I am not against science, though my detractors would certainly hope you
believe that about me. I believe in medicine, vaccinations, surgical
intervention. I even believe in a woman’s right to choose. But I’m not going
to let researchers move forward with whatever technologies they dream up
without any consideration of the ethical ramifications. A few years ago, a
new startup was formed in the valley with one goal. They wanted to create an
artificial womb system capable of not only supporting a transplanted fetus,
but of fostering life from the very beginning. This would remove the need
for a mother and a father. There are some great things about this. Same-sex
couples would be able to have their own children, which I’m also not
against—I’m not a conservative nutjob who doesn’t believe in the future. I’m
an ethicist who focuses on precaution, and isn’t interested in developing
everything scientifically possible in the name of supposed progress. It
seemed pretty simple to me at first. God, evolution; whatever you wanna call
it, decided that we would produce offspring a certain way. A
biological male and female come together to conceive the child, and then
that child gestates in an organic womb, inside of a human being, who is
charged with protecting this new life. I’m all right with surrogate
pregnancies. I’m even fine with the concept of an artificial womb. But I can
also see how dangerous the technology is, and how many problems it can cause
down the road. I have been fighting hard to prevent it from becoming legal,
and letting Delphinus Obstetric Advancements win, but a friend recently
pointed out an undeniable implication. Even though I am pro-choice, I don’t
want anyone to have an abortion. Before focusing on this issue, I regularly
went out and informed women about their options. Abortion is not the only
way, and we should be working on ways to make it unnecessary. The artificial
womb seems to accomplish that.
The problem with abortion is that it’s the destruction of life. However you
define when a developing...entity transforms from a group of cells to an
actual person is irrelevant. Abortion means death, that’s what it is. If a
pregnant person does not want to have their child, that child can be
transplanted from the carrier, to an artificial gestation pod. It can then
develop in there, and be born in the lab. Of course, this comes with its own
ethical problems. What happens to the baby when it’s finally born? Who takes
care of it, raises it, teaches it? Who is responsible for finding that
person, or those people? The lab? The egg provider? The state? More to the
point, who has the right to make such decisions? Furthermore, this
complicates the matter of the egg provider’s rights in the first place.

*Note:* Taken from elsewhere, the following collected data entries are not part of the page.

(** The loop appends to the slots already filled one decoded record per
    selected link message, in dump order. *)
Lemma acquire_link_info_loop_spec fresh patterns reply :
  (forall m info, In m reply ->
     is_ok (decode_link fnmatch m info None) = true) ->
  forall links, exists new,
    acquire_link_info_loop fnmatch fresh patterns reply links =
      Ok (links ++ new) /\
    Forall2 (decodes_to fnmatch)
      (filter (selected fnmatch patterns) (filter is_newlink reply)) new.
Proof.
  induction reply as [| i reply IH]; intros Hok links.
  - exists []. cbn. rewrite app_nil_r. split; [reflexivity | constructor].
  - assert (Hi := Hok i (fresh (List.length links)) (or_introl eq_refl)).
    assert (Hrest : forall m info, In m reply ->
              is_ok (decode_link fnmatch m info None) = true)
      by (intros; apply Hok; now right).
    specialize (IH Hrest).
    cbn [acquire_link_info_loop filter].
    rewrite (decode_link_filtered _ _ patterns Hi).
    apply decode_link_unfiltered in Hi.
    destruct (is_newlink i); cbn [andb filter].
    + destruct Hi as [r Hr].
      destruct (selected fnmatch patterns i).
      * rewrite Hr. cbn [bind].
        destruct (IH (links ++ [r])) as (new & E & F).
        exists (r :: new). rewrite E, <- app_assoc. split; [reflexivity |].
        constructor; [| exact F]. now exists (fresh (List.length links)).
      * cbn [bind]. apply IH.
    + cbn [bind]. apply IH.
Qed.

Lemma selected_absent m info :
  is_newlink m = true ->
  is_ok (decode_link fnmatch m info None) = true ->
  selected fnmatch None m = true.
Proof.
  intros Hn Hok. apply decode_link_unfiltered in Hok. rewrite Hn in Hok.
  destruct Hok as [r Hr]. apply decode_link_some in Hr.
  destruct Hr as (index & ifname & type & _ & Hi & Hs & _).
  unfold selected. now rewrite Hi, Hs.
Qed.

Lemma selected_empty m : selected fnmatch (Some []) m = false.
Proof.
  unfold selected.
  destruct (sd_rtnl_message_link_get_ifindex m); [| reflexivity].
  now destruct (sd_netlink_message_read_string m IFLA_IFNAME).
Qed.

Lemma filter_all {A : Type} (f : A -> bool) (l : list A) :
  (forall x, In x l -> f x = true) -> filter f l = l.
Proof.
  induction l as [| x l IH]; intro H; cbn; [reflexivity |].
  rewrite (H x (or_introl eq_refl)), IH; [reflexivity |].
  intros; apply H; now right.
Qed.

Lemma filter_none {A : Type} (f : A -> bool) (l : list A) :
  (forall x, f x = false) -> filter f l = [].
Proof.
  intro H. induction l as [| x l IH]; cbn; [reflexivity |]. now rewrite H.
Qed.

(** The pattern list the callers hand over, [argc > 1 ? argv + 1 : NULL],
    filters as the specification says for the patterns [tl argv] of the
    command line: an empty list arrives as a NULL pointer. *)
Lemma passes_filter_argv argv index ifname :
  passes_filter fnmatch (patterns_of_argv argv) index ifname =
  spec_retains fnmatch (tl argv) index ifname.
Proof.
  unfold patterns_of_argv.
  destruct argv as [| verb [| p P]]; try reflexivity.
  replace (Z.of_nat (List.length (verb :: p :: P)) >? 1) with true
    by (symmetry; apply Z.gtb_lt; cbn [List.length]; lia).
  cbn [tl passes_filter spec_retains]. symmetry. apply existsb_orb.
Qed.

(** When every message decodes without error under the pattern list in
    use, the loop appends one decoded record per retained link message,
    in dump order. *)
Lemma acquire_link_info_loop_retains fresh argv reply :
  (forall m, In m reply ->
     exists info,
       is_ok (decode_link fnmatch m info (patterns_of_argv argv)) = true) ->
  forall links, exists new,
    acquire_link_info_loop fnmatch fresh (patterns_of_argv argv) reply links =
      Ok (links ++ new) /\
    Forall2 (decodes_to fnmatch)
      (filter (spec_retains_message fnmatch (tl argv))
         (filter is_newlink reply)) new.
Proof.
  induction reply as [| i reply IH]; intros Hok links.
  - exists []. cbn. rewrite app_nil_r. split; [reflexivity | constructor].
  - destruct (Hok i (or_introl eq_refl)) as [info0 Hi0].
    assert (Hrest : forall m, In m reply ->
              exists info,
                is_ok (decode_link fnmatch m info (patterns_of_argv argv))
                = true)
      by (intros; apply Hok; now right).
    specialize (IH Hrest).
    cbn [acquire_link_info_loop filter].
    destruct (sd_netlink_message_get_type i) as [t |] eqn:Ht.
    2:{ unfold decode_link in Hi0. rewrite Ht in Hi0. discriminate. }
    destruct (Z.eqb_spec t RTM_NEWLINK) as [-> | Hne].
    2:{ rewrite (decode_link_other_type fnmatch _ _ _ _ Ht Hne). cbn [bind].
        replace (is_newlink i) with false
          by (unfold is_newlink; rewrite Ht; symmetry; now apply Z.eqb_neq).
        apply IH. }
    replace (is_newlink i) with true by (unfold is_newlink; now rewrite Ht).
    cbn [filter].
    destruct (sd_rtnl_message_link_get_ifindex i) as [index |] eqn:Hi.
    2:{ unfold decode_link in Hi0. rewrite Ht in Hi0. cbn [bind] in Hi0.
        change (RTM_NEWLINK =? RTM_NEWLINK) with true in Hi0.
        cbn [negb] in Hi0. rewrite Hi in Hi0. discriminate. }
    destruct (sd_netlink_message_read_string i IFLA_IFNAME) as [ifname |] eqn:Hn.
    2:{ unfold decode_link in Hi0. rewrite Ht in Hi0. cbn [bind] in Hi0.
        change (RTM_NEWLINK =? RTM_NEWLINK) with true in Hi0.
        cbn [negb] in Hi0. rewrite Hi in Hi0. cbn [bind] in Hi0.
        rewrite Hn in Hi0. discriminate. }
    rewrite (decode_link_newlink fnmatch _ _ _ _ _ Ht Hi Hn) in Hi0.
    rewrite (decode_link_newlink fnmatch _ _ _ _ _ Ht Hi Hn).
    replace (spec_retains_message fnmatch (tl argv) i)
      with (passes_filter fnmatch (patterns_of_argv argv) index ifname)
      by (unfold spec_retains_message; rewrite Hi, Hn;
          apply passes_filter_argv).
    destruct (passes_filter fnmatch (patterns_of_argv argv) index ifname).
    + destruct (sd_rtnl_message_link_get_type i) as [type |] eqn:Hty;
        [| discriminate].
      cbn [bind].
      destruct (IH (links ++
                    [decoded i (fresh (List.length links)) index ifname type]))
        as (new & E & F).
      exists (decoded i (fresh (List.length links)) index ifname type :: new).
      rewrite E, <- app_assoc. split; [reflexivity |].
      constructor; [| exact F]. exists (fresh (List.length links)).
      rewrite (decode_link_newlink fnmatch _ _ None _ _ Ht Hi Hn).
      cbn [passes_filter]. now rewrite Hty.
    + cbn [bind]. apply IH.
Qed.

Being unable, or unwilling, to raise a child, or even unwilling to birth a
child, are not the only reasons to have an abortion. If a state can
supersede one’s choice by simply saying “fine, if you don’t want it, we’ll
take it, and we’ll do it right now,” then is that really fair to the
original carrier? They weren’t necessarily choosing to simply have nothing
to do with their offspring. They chose to have an abortion, and an
artificial womb is not inherently synonymous with that choice. Ethics is a
complicated subject, and I don’t have an answer to any of these questions.
But it’s causing me to question my convictions, and stop thinking that I can
understand the issues clearly. All I know is that we can’t let the
government, or the corporations, take our rights. We must retain our
humanity, or all the technology imaginable can’t save us.